# [Brief]
Given the entries that follow, write out exactly the lines starting at the one containing "apply shift_recents_ok. intros" and ending at the one containing "cbn [app] in", both ends included, and only those.

=== Data for this exercise ===

Lemma change_signers_ok number address s :
  snap_ok s -> recents_ok number s ->
  let authorize := negb (isSigner s address) in let s' := change_signers number address authorize s in
  snap_ok s' /\ recents_ok number s' /\ s_config s' = s_config s /\ s_Number s' = s_Number s /\ s_Hash s' = s_Hash s /\
  s_Signers s' = if authorize then {[address]} ∪ s_Signers s else s_Signers s ∖ {[address]}.
Proof.
  intros Hs Hr authorize. subst authorize. unfold isSigner. destruct (bool_decide_reflect (address ∈ s_Signers s)) as [Hin|Hin]; cbn [negb].
  - unfold change_signers. set (s1 := shift_recents number (set_Signers _ s)).
    destruct (shift_recents_fields number (set_Signers (s_Signers s ∖ {[address]}) s)) as (F1 & F2 & F3 & F4 & F5 & F6).
    fold s1 in F1, F2, F3, F4, F5, F6. cbn in F1, F2, F3, F4, F5, F6.
    assert (Hr1 : recents_ok number s1).
    { apply shift_recents_ok. intros k a Hk. apply Hr in Hk. unfold limit in *. cbn. pose proof (size_remove _ _ Hin). Z.to_euclidean_division_equations; lia. }
    rewrite <- F2, <- F3 in Hs. destruct (discard_cast_by_ok address (s_Signers s) (s_Votes s1) [] s1 Hs) as (O & Ev & Ho).
    cbn [app] in Ho. set (s2 := discard_cast_by _ _ _) in *. destruct (only_votes_fields _ _ O) as (G1 & G2 & G3 & G4 & G5).
    cbn. rewrite G1, G3, G4, G5, F1, F4, F5, F6. split_and!; try done.
    + apply (votes_ok_changed (s_Signers s)); [done|set_solver|]. intros v Hv. pose proof (votes_by_signers _ _ _ Ho v Hv).
      rewrite Ev in Hv. apply list_elem_of_filter in Hv as [Hne _]. set_solver.
    + intros k a. cbn. rewrite G2. unfold limit. cbn. rewrite G1. apply Hr1.
  - unfold change_signers. cbn. split_and!; try done.
    + apply (votes_ok_changed (s_Signers s)); [done|set_solver|]. intros v Hv. pose proof (votes_by_signers _ _ _ Hs v Hv). set_solver.
    + intros k a Hk. apply Hr in Hk. unfold limit in *. cbn in *.
      assert (size (s_Signers s) <= size ({[address]} ∪ s_Signers s))%nat by (apply subseteq_size; set_solver).
      pose proof (Z.div_le_mono (Z.of_nat (size (s_Signers s))) (Z.of_nat (size ({[address]} ∪ s_Signers s))) 2). lia.
Qed.
(* ===== verification/Heap.v ===== *)
(** * [container/heap]

    The heap operations of the Go standard library on a slice, for any order [less],
    and what they promise: the slice stays a heap, keeps its elements, and its first
    element is a least one.

    The loops are functions with fuel; an index starts below the length, so the length
    is enough.  An operation on an index out of range panics. *)

From S2P Require Import Prelude.

Module heap.
Section Heap.
Context {A : Type} (less : A -> A -> bool).

Definition parent (j : nat) : nat := (j - 1) / 2.

Definition Swap (l : list A) (i j : nat) : list A :=
  match l !! i, l !! j with Some x, Some y => <[i := y]> (<[j := x]> l) | _, _ => l end.

(** [h.Less(i, j)] *)
Definition Less (l : list A) (i j : nat) : bool :=
  match l !! i, l !! j with Some x, Some y => less x y | _, _ => false end.

Fixpoint up_loop (fuel : nat) (l : list A) (j : nat) : list A :=
  match fuel with
  | O => l
  | S fuel =>
      let i := parent j in
      if (i =? j)%nat || negb (Less l j i) then l else up_loop fuel (Swap l i j) i
  end.

Definition up (l : list A) (j : nat) : list A := up_loop (S j) l j.

Fixpoint down_loop (fuel : nat) (l : list A) (i n : nat) : list A * nat :=
  match fuel with
  | O => (l, i)
  | S fuel =>
      let j1 := (2 * i + 1)%nat in
      if (n <=? j1)%nat then (l, i) else
      let j2 := S j1 in
      let j := if (j2 <? n)%nat && Less l j2 j1 then j2 else j1 in
      if negb (Less l j i) then (l, i) else down_loop fuel (Swap l i j) j n
  end.

Definition down (l : list A) (i0 n : nat) : list A * bool :=
  let '(l, i) := down_loop (S (length l)) l i0 n in (l, (i0 <? i)%nat).

(** The loop of [Init], with [k] indices left. *)
Fixpoint Init_loop (k : nat) (l : list A) : list A :=
  match k with O => l | S i => Init_loop i (down l i (length l)).1 end.

Definition Init (l : list A) : list A := Init_loop (length l / 2) l.

Definition Push (l : list A) (x : A) : list A := let l := l ++ [x] in up l (length l - 1).

(** The last element, and the slice without it. *)
Definition Pop_last (l : list A) : outcome (A * list A) :=
  match list.last l with Some x => Done (x, take (length l - 1) l) | None => GoPanic end.

Definition Pop (l : list A) : outcome (A * list A) :=
  if (length l =? 0)%nat then GoPanic else
  let n := (length l - 1)%nat in
  Pop_last (down (Swap l 0 n) 0 n).1.

Definition Remove (l : list A) (i : nat) : outcome (A * list A) :=
  if (length l <=? i)%nat then GoPanic else
  let n := (length l - 1)%nat in
  if (n =? i)%nat then Pop_last l else
  let '(l, moved) := down (Swap l i n) i n in
  Pop_last (if (moved : bool) then l else up l i).

(** ** The order *)

Class StrictWeak : Prop := {
  less_asym x y : less x y = true -> less y x = false;
  less_trans x y z : less y x = false -> less z y = false -> less z x = false
}.
Context {W : StrictWeak}.

(** [x] may come before [y]. *)
Notation le x y := (less y x = false).

Lemma le_refl x : le x x.
Proof. destruct (less x x) eqn:E; [|done]. pose proof (less_asym _ _ E). congruence. Qed.

(** ** Slices *)

Lemma Swap_length l i j : length (Swap l i j) = length l.
Proof. unfold Swap. destruct (l !! i), (l !! j); by rewrite ?length_insert. Qed.

Lemma Swap_lookup l i j x y k : l !! i = Some x -> l !! j = Some y ->
  Swap l i j !! k = if decide (k = i) then Some y else if decide (k = j) then Some x else l !! k.
Proof.
  intros Hi Hj. unfold Swap. rewrite Hi, Hj. apply lookup_lt_Some in Hi as Li. apply lookup_lt_Some in Hj as Lj.
  repeat case_decide; subst.
  - rewrite list_lookup_insert_eq; [done|by rewrite length_insert].
  - rewrite list_lookup_insert_ne, list_lookup_insert_eq by done. done.
  - by rewrite !list_lookup_insert_ne.
Qed.

Lemma Swap_perm l i j : Swap l i j ≡ₚ l.
Proof.
  unfold Swap. destruct (l !! i) as [x|] eqn:Hi, (l !! j) as [y|] eqn:Hj; try done.
  by apply Permutation_insert_swap.
Qed.

Lemma parent_bounds j : (2 * parent j <= j - 1 <= 2 * parent j + 1)%nat.
Proof. unfold parent. pose proof (Nat.div_mod_eq (j - 1) 2). pose proof (Nat.mod_upper_bound (j - 1) 2). lia. Qed.

Ltac parents := repeat match goal with
  | |- context [parent ?j] => lazymatch goal with _ : (2 * parent j <= _ <= _)%nat |- _ => fail | _ => pose proof (parent_bounds j) end
  | _ : context [parent ?j] |- _ => lazymatch goal with _ : (2 * parent j <= _ <= _)%nat |- _ => fail | _ => pose proof (parent_bounds j) end
  end.

(** The element at [i] may come before the one at [j]. *)
Definition ordered (l : list A) (i j : nat) : Prop := forall x y, l !! i = Some x -> l !! j = Some y -> le x y.

(** A heap from index [lo] on. *)
Definition heap_from (lo : nat) (l : list A) : Prop :=
  forall j, (0 < j)%nat -> (lo <= parent j)%nat -> ordered l (parent j) j.

Definition is_heap (l : list A) : Prop := heap_from 0 l.

(** A heap but for the element at [i], which may be too large for its children. *)
Definition hole_down (lo i : nat) (l : list A) : Prop :=
  (forall j, (0 < j)%nat -> (lo <= parent j)%nat -> parent j <> i -> ordered l (parent j) j) /\
  (forall j, (0 < j)%nat -> parent j = i -> (0 < i)%nat -> (lo <= parent i)%nat -> ordered l (parent i) j).

Lemma Less_spec l i j x y : l !! i = Some x -> l !! j = Some y -> Less l i j = less x y.
Proof. intros Hi Hj. unfold Less. by rewrite Hi, Hj. Qed.

(** The smaller child [c] of [i] goes up. *)
Lemma hole_down_step lo i c l x y : hole_down lo i l -> l !! i = Some x -> l !! c = Some y -> (0 < c)%nat -> parent c = i ->
  less y x = true -> (forall s, (0 < s)%nat -> parent s = i -> ordered l c s) -> hole_down lo c (Swap l i c).
Proof.
  intros [H1 H2] Hi Hc Hc0 Hp Hlt Hs. unfold ordered in *. split.
  - intros j Hj Hlo Hne a b. rewrite !(Swap_lookup _ _ _ _ _ _ Hi Hc). parents. repeat case_decide; try lia.
    + intros [= <-] [= <-]. by apply less_asym.
    + intros [= <-] Hb. eapply (Hs j); [done|done|done|done].
    + intros Ha [= <-]. assert (j = i) as -> by done. eapply (H2 c); try done; lia.
    + intros Ha Hb. by eapply (H1 j).
  - intros j Hj Hp' Hc' Hlo a b. rewrite !(Swap_lookup _ _ _ _ _ _ Hi Hc). rewrite Hp. parents. repeat case_decide; try lia.
    intros [= <-] Hb. eapply (H1 j); [done|lia|lia|by rewrite Hp'|done].
Qed.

===

# [Problem solution]
    { apply shift_recents_ok. intros k a Hk. apply Hr in Hk. unfold limit in *. cbn. pose proof (size_remove _ _ Hin). Z.to_euclidean_division_equations; lia. }
    rewrite <- F2, <- F3 in Hs. destruct (discard_cast_by_ok address (s_Signers s) (s_Votes s1) [] s1 Hs) as (O & Ev & Ho).
    cbn [app] in Ho. set (s2 := discard_cast_by _ _ _) in *. destruct (only_votes_fields _ _ O) as (G1 & G2 & G3 & G4 & G5).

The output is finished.